Clinton Ty Crownover September 28, 2010 at 11:00 am

I am stationed at Hawthorne Army Depot in Nevada. I am a DOD civ employee. I am in Iraq at this time. I would like to contribute 70% of my pay till the 16,500 is covered. I can not seem to contact the right people in reference to updating, account number, password and PIN. I would like to start imediately because the year is almost over. Can you help me with this important matter?

Clinton Ty Crownover September 28, 2010 at 11:03 am

I am stationed at Hawthorne Army Depot in Nevada. I am a DOD civ employee. I am in Iraq at this time. I would like to contribute 70% of my pay till the 16,500 is covered. I can not seem to contact the right people in reference to updating, account number, password and PIN. I would like to start imediately because the year is almost over. Can you help me with this important matter?

Frankie Silverio April 6, 2013 at 10:00 am

These recommendations are good, however, it fails to point out that thru the years, living cost goes higher, living on post vs off post, and the purchase of a house or car. In the example giving, it expect for you to have the same living conditions for 15 or 20 years without changes & tax increase and the assume 8% increase is overly estimated when current rates are at all time low of 2.5 to 3.5%; is that a reality or wishful thinking?

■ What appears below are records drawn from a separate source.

(** ** Order independence *)

Lemma alloc_at_nonneg s i j : alloc_nonneg s → 0 ≤ alloc_at s i j.
Proof.
  intros Hs. unfold alloc_at. rewrite !list_lookup_total_alt.
  destruct (allocation s !! Z.to_nat i) as [row|] eqn:Hrow; simpl; [|done].
  destruct (row !! j) as [x|] eqn:Hx; simpl; [|done].
  eapply (proj1 (Forall_lookup _ _)); [|exact Hx].
  eapply (proj1 (Forall_lookup _ _) Hs). exact Hrow.
Qed.

Lemma work_at_mono s p q j :
  alloc_nonneg s → p ⊆+ q → work_at s p j ≤ work_at s q j.
Proof.
  intros Hs Hpq. unfold work_at.
  pose proof (sumZ_submseteq (λ i, alloc_at s i j) p q
                (λ i, alloc_at_nonneg s i j Hs) Hpq).
  lia.
Qed.

(** With non-negative allocations, every completion order stays inside
    any completion order that cannot be extended. *)
Lemma completion_subset s p q :
  alloc_nonneg s → completion s p → stuck s q → ∀ i, i ∈ p → i ∈ q.
Proof.
  intros Hs Hp Hq. induction Hp as [|p k Hp IH Hk Hnew Hfit]; intros i Hi.
  { by apply not_elem_of_nil in Hi. }
  apply elem_of_app in Hi as [Hi|Hi]; [by apply IH|].
  apply list_elem_of_singleton in Hi. subst i.
  destruct (decide (k ∈ q)) as [|Hkq]; [done|].
  exfalso. apply (Hq k Hk Hkq). intros j Hj.
  etrans; [by apply Hfit|]. apply work_at_mono; [done|].
  apply NoDup_submseteq; [by eapply completion_NoDup|done].
Qed.

Lemma completion_stuck_unique s p q :
  alloc_nonneg s → completion s p → stuck s p → completion s q → stuck s q →
  p ≡ₚ q.
Proof.
  intros Hs Hp Hsp Hq Hsq.
  apply NoDup_Permutation; [by eapply completion_NoDup..|].
  intros i. split; by eapply completion_subset.
Qed.

(** ** Well-dimensioned ledgers *)

Section ledger.
Context (s : BankerSystem) (Hwf : wf s).

Lemma alloc_row_length i :
  0 ≤ i < n s → length (allocation s !!! Z.to_nat i) = Z.to_nat (m s).
Proof.
  intros Hi.
  apply (proj1 (Forall_lookup _ _) (wf_alloc_cols _ Hwf) (Z.to_nat i)).
  apply list_lookup_lookup_total_lt. rewrite (wf_alloc_rows _ Hwf). lia.
Qed.
(** * Software transactional memory engines of the Financial-Systems repository

    A shallow embedding of the four engines of the repository:

    - [STM]       : [STM.cpp], class [TransactionalMemorySystem]
                    (per-cell modification counters, three attempts);
    - [Advanced]  : [advanced.cpp], class [AdvancedTransactionalMemorySystem]
                    (per-cell versions, retry until commit);
    - [Hybrid]    : [HTMvsSTM.cpp], class [HybridTransactionalMemorySystem]
                    (simulated hardware path on the first attempt, ten attempts);
    - [Financial] : [Financial_transactions.cpp], class
                    [FinancialTransactionSystem] (version lists, global commit
                    clock, priority queue of transaction descriptors).

    Every member function is a function on explicit state.  A
    [std::map<unsigned, T>] is a [gmap N T], iterated in ascending key order
    ([entries]); an [unsigned] counter is an [N] whose increment wraps at
    [2^32]; a thrown exception is the [Throws] case of [Result].  The
    transactional closures are values of [Logic]; what the other threads do to
    the shared store between two steps of a thread is an explicit schedule of
    their commits and initialisations. *)

From stdpp Require Import gmap strings list fin_maps sorting pretty.
From Stdlib Require Import ZArith QArith.

Open Scope N_scope.

(** ** Exceptions and results *)

(** The exceptions the engines throw, all derived from [std::exception]. *)
Inductive exception : Type :=
| out_of_range (what : string)
| runtime_error (what : string).

Inductive Result (A : Type) : Type :=
| Returns (a : A)
| Throws (e : exception).
Arguments Returns {A} a.
Arguments Throws {A} e.

(** [e.what()]. *)
Definition what (e : exception) : string :=
  match e with
  | out_of_range w => w
  | runtime_error w => w
  end.

(** ** Unsigned counters *)

(** [++c] on an [unsigned] or [std::atomic<unsigned>]. *)
Definition incr (c : N) : N := (c + 1) mod 2 ^ 32.

(** [++] and [--] on a [std::atomic<int>]: the arithmetic of atomics is two's
    complement and wraps into the range of [int]. *)
Definition wrap_int (z : Z) : Z := ((z + 2 ^ 31) mod 2 ^ 32 - 2 ^ 31)%Z.

(** ** Iteration over a [std::map] *)

Definition key_le {V : Type} (x y : N * V) : Prop := x.1 ≤ y.1.

#[global] Instance key_le_dec {V : Type} (x y : N * V) : Decision (key_le x y).
Proof. unfold key_le. apply _. Defined.

(** [for (const auto& entry : m)]: the entries in ascending key order. *)
Definition entries {V : Type} (m : gmap N V) : list (N * V) :=
  merge_sort key_le (map_to_list m).

(** ** [std::lower_bound] *)

(** The binary search of [std::lower_bound(first, last, value, comp)] on a
    random-access range: [l] is the range, [first] and [len] the current
    window, [below x] is [comp(x, value)]. *)
Fixpoint lower_bound_loop {A : Type} (below : A → bool) (l : list A)
    (fuel first len : nat) : nat :=
  match fuel with
  | O => first
  | S fuel' =>
      match len with
      | O => first
      | S _ =>
          let half := (len / 2)%nat in
          let middle := (first + half)%nat in
          match l !! middle with
          | Some x =>
              if below x
              then lower_bound_loop below l fuel' (S middle) (len - half - 1)%nat
              else lower_bound_loop below l fuel' first half
          | None => first
          end
      end
  end.

(** The index of the returned iterator; [length l] stands for [last]. *)
Definition lower_bound {A : Type} (below : A → bool) (l : list A) : nat :=
  lower_bound_loop below l (length l) 0 (length l).

(** The common shape of one iteration of the publishing loops: the entry's
    key receives a value computed from what the map holds for it. *)
Definition upsert {V C : Type} (upd : option C → V → C) (m : gmap N C)
    (e : N * V) : gmap N C :=
  <[e.1 := upd (m !! e.1) e.2]> m.

(** The operations of the other threads of the first [n] slots of a schedule,
    in order. *)
Definition elapsed {St Op : Type} (perform : St → Op → St) (s : St)
    (sched : list (list Op)) (n : nat) : St :=
  foldl (foldl perform) s (take n sched).

(** ** Transactional closures *)

(** A [std::function<void(Transaction&)>]: the closure calls the read and
    write members of the transaction it is given, may throw, and returns
    nothing.  An exception thrown by a read leaves the closure (no closure of
    the repository catches). *)
Inductive Logic (V : Type) : Type :=
| Return
| Raise (e : exception)
| Read (location : N) (k : V → Logic V)
| Write (location : N) (value : V) (k : Logic V).
Arguments Return {V}.
Arguments Raise {V} e.
Arguments Read {V} location k.
Arguments Write {V} location value k.

(** How one invocation of a closure, with the commit that follows it, ended. *)
Inductive Attempt : Type :=
| Committed
| Conflict
| Threw (e : exception).

(** * The basic engine: [STM.cpp] *)

Module STM.

(** [struct DataCell]; the [cellLock] member is only ever held. *)
Record DataCell : Type := { content : Z; modificationCount : N }.

(** [DataCell(int initial)]. *)
Definition initial_cell (initial : Z) : DataCell :=
  {| content := initial; modificationCount := 0 |}.

(** [std::map<unsigned, DataCell> dataStore], the only state of the system
    besides its lock. *)
Abbreviation dataStore := (gmap N DataCell).

(** [class MemoryTransaction]: [readLog] and [writeBuffer]. *)
Record MemoryTransaction : Type :=
  { readLog : gmap N N; writeBuffer : gmap N Z }.

(** [MemoryTransaction(TransactionalMemorySystem& system)]. *)
Definition new_transaction : MemoryTransaction :=
  {| readLog := ∅; writeBuffer := ∅ |}.

(** [int fetch(unsigned location)]. *)
Definition fetch (ds : dataStore) (tx : MemoryTransaction) (location : N)
    : Result Z * MemoryTransaction :=
  match writeBuffer tx !! location with
  | Some buffered => (Returns buffered, tx)
  | None =>
      match ds !! location with
      | None => (Throws (out_of_range "Memory location not initialized"), tx)
      | Some cell =>
          let value := content cell in
          let currentMod := modificationCount cell in
          (Returns value,
           {| readLog := <[location := currentMod]> (readLog tx);
              writeBuffer := writeBuffer tx |})
      end
  end.

(** [void store(unsigned location, int value)]. *)
Definition store (tx : MemoryTransaction) (location : N) (value : Z)
    : MemoryTransaction :=
  {| readLog := readLog tx;
     writeBuffer := <[location := value]> (writeBuffer tx) |}.

(** The first loop of [finalizeTransaction]: [false] as soon as an entry of
    the read log no longer matches the store. *)
Fixpoint validate (ds : dataStore) (log : list (N * N)) : bool :=
  match log with
  | [] => true
  | (loc, modCount) :: log' =>
      match ds !! loc with
      | None => false
      | Some cell =>
          if decide (modificationCount cell ≠ modCount) then false
          else validate ds log'
      end
  end.

(** The cell that publishing [newValue] leaves at a location that held
    [old]. *)
Definition written (old : option DataCell) (newValue : Z) : DataCell :=
  match old with
  | None => initial_cell newValue
  | Some cell =>
      {| content := newValue;
         modificationCount := incr (modificationCount cell) |}
  end.

(** One iteration of the second loop of [finalizeTransaction]. *)
Definition publish (ds : dataStore) (entry : N * Z) : dataStore :=
  let '(loc, newValue) := entry in
  match ds !! loc with
  | None => <[loc := initial_cell newValue]> ds
  | Some cell =>
      <[loc := {| content := newValue;
                  modificationCount := incr (modificationCount cell) |}]> ds
  end.

(** [bool finalizeTransaction()], under the global lock. *)
Definition finalizeTransaction (tx : MemoryTransaction) (ds : dataStore)
    : bool * dataStore :=
  if validate ds (entries (readLog tx))
  then (true, foldl publish ds (entries (writeBuffer tx)))
  else (false, ds).

(** [void initializeMemory(unsigned location, int value)]: [std::map::emplace]
    inserts only when the key is absent.  The function returns nothing and
    throws nothing. *)
Definition initializeMemory (location : N) (value : Z) (ds : dataStore)
    : Result unit * dataStore :=
  match ds !! location with
  | Some _ => (Returns tt, ds)
  | None => (Returns tt, <[location := initial_cell value]> ds)
  end.

(** The calls by which a thread changes the store; between two steps of one
    thread the other threads perform any number of them. *)
Inductive Operation : Type :=
| Initialize (location : N) (value : Z)
| Finalize (tx : MemoryTransaction).

Definition perform (ds : dataStore) (op : Operation) : dataStore :=
  match op with
  | Initialize location value => (initializeMemory location value ds).2
  | Finalize tx => (finalizeTransaction tx ds).2
  end.

(** A schedule gives, for each access of this thread to the store, what the
    other threads did just before it; an exhausted schedule means no further
    interference. *)
Abbreviation Schedule := (list (list Operation)).

Definition interfered (ds : dataStore) (sched : Schedule) : dataStore :=
  foldl perform ds (hd [] sched).
(** * slack-export-summary: the monthly summarizer of [summarize.js]

    A shallow embedding of the summarization engine (cache store, splitter,
    size-limit escalation with its three nested [try] blocks) and the
    properties of it that the specification states.

    Conventions of the embedding.
    - A JavaScript string is a [string]: one [ascii] per UTF-16 code unit,
      restricted to code units below 256.  [.length] is [String.length].
    - Array indices and line counts are [nat]; millisecond time stamps are [Z].
    - A thrown value is the [message] of the error object; every error has one.
    - The effects are explicit: a computation takes the world (the monthly
      files, the cache directory, the clock, the service and the calls made
      so far) and gives back what it returns or throws and the world it
      leaves.  The clock and the service are oracles: [clock w k] is the
      k-th reading of [Date.now()] and [llm w k] the answer to the k-th call
      of [openai.chat.completions.create], so a statement about every world
      is a statement about every behaviour of both.
    - The [Date] constructor is kept abstract ([dateOf]: the month and year
      of a file name, or an invalid date); the en-US rendering of month and
      year is written out.
    - A call that resolves has a string as [choices[0].message.content].
    - A cache file either does not parse or parses to an object like the two
      the program writes (a summary or a digest): [summary] and
      [oneSentenceSummary] are strings where they are there, and [timestamp]
      is the number the property converts to, if it converts to one (without
      one the age is [NaN]).
    - Writing a cache file, creating the cache directory and reading
      [prompt.md] succeed.  The program creates the cache directory before
      every use; both cache files of a month lie in it when the file is a
      monthly file [YYYY-MM.md] and the path of the directory does not hold
      [.json].  Console output is left out.
    - Reading a monthly document that does not exist throws the error of
      [fs.readFileSync] for a missing file; no other failure of a read is
      modelled.
    - An entry of [dms.json] has a string as [id] and a list of strings as
      [members].
    - An entry of [users.json] has a string as [id], and strings where it
      has a [name], a [profile.display_name] or a [profile.real_name].
    - [main] is given what it reads from outside: the listing of the output
      directory, the answer typed at the prompt and [summary.md]; writing
      [summary.md] succeeds, the rendering of a date as an ISO string is
      kept abstract, and the pause between two months is left out. *)

From Stdlib Require Import ZArith Ascii String DecimalString Lia.
From stdpp Require Import gmap strings list sorting.
(** * Beads Slack notifier: change detection and notification dispatch

    A shallow embedding of [slack/beads_watcher_template.py] and
    [slack/notifier.py], followed by the properties of the sanitizer, the
    rate limiter, the webhook resolution, the diff engine and the
    dispatcher.

    Modelling conventions.
    - A Python [str] is a [string]; [len] is [String.length]; characters are
      the code points below 256.
    - A timestamp of the clock is an integer ([Z]) number of seconds.
    - A [dict] that is only looked up by key is a [gmap]; the dict returned
      by [parse_issues_jsonl], whose iteration order fixes the order of the
      notifications, is a list in insertion order.
    - The notifier calls [notify_*] made by a scan are returned as a list of
      events; the transport ([requests.post]) is an outcome handed to
      [send], and the records it logs are returned with its result.
    - Values read from JSON and YAML have the types the code expects of
      them; what the files and the environment hold is an argument. *)

From Stdlib Require Import ZArith Ascii String.
From stdpp Require Import base option list gmap strings fin_maps pretty.

Local Open Scope Z_scope.

(* stdpp's solvers clear hypotheses by name; the notice is of no interest. *)
Set Warnings "-clear-no-such-hyp".

(* ===================================================================== *)
(** * Part I: the embedding                                               *)
(* ===================================================================== *)

(** ** Text helpers (Python string primitives used by the source) *)

Module Text.

(** [s[:n]] for [n >= 0]. *)
Fixpoint take (n : nat) (s : string) : string :=
  match n, s with
  | S n', String c s' => String c (take n' s')
  | _, _ => EmptyString
  end.

(** [s[n:]] for [n >= 0]. *)
Fixpoint drop (n : nat) (s : string) : string :=
  match n, s with
  | S n', String _ s' => drop n' s'
  | _, _ => s
  end.

(** [s[:k]] with Python's treatment of a negative bound: it counts from
    the end and is clamped at the start of the string. *)
Definition slice_to (k : Z) (s : string) : string :=
  if 0 <=? k then take (Z.to_nat k) s
  else take (Z.to_nat (Z.of_nat (String.length s) + k)) s.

Kat December 15, 2014 at 11:13 am

The article also fails to mention that not only are new Sailors and Soldiers very young at 18 or 19 but they are junior enlisted fresh out of high school not junior officers fresh out college. Those junior enlisted are only making $1500 a month. It is going to take a good long while for them to be able to contribute that $1300 to their TSP.

SFC William Sebby November 24, 2016 at 9:55 am

The article hit the nail on the head.
I have followed the exact same method, increasing my contribution levels annually. Dedicate 50% of all raises to increasing your contribution, more as your fiscal responsibility allows.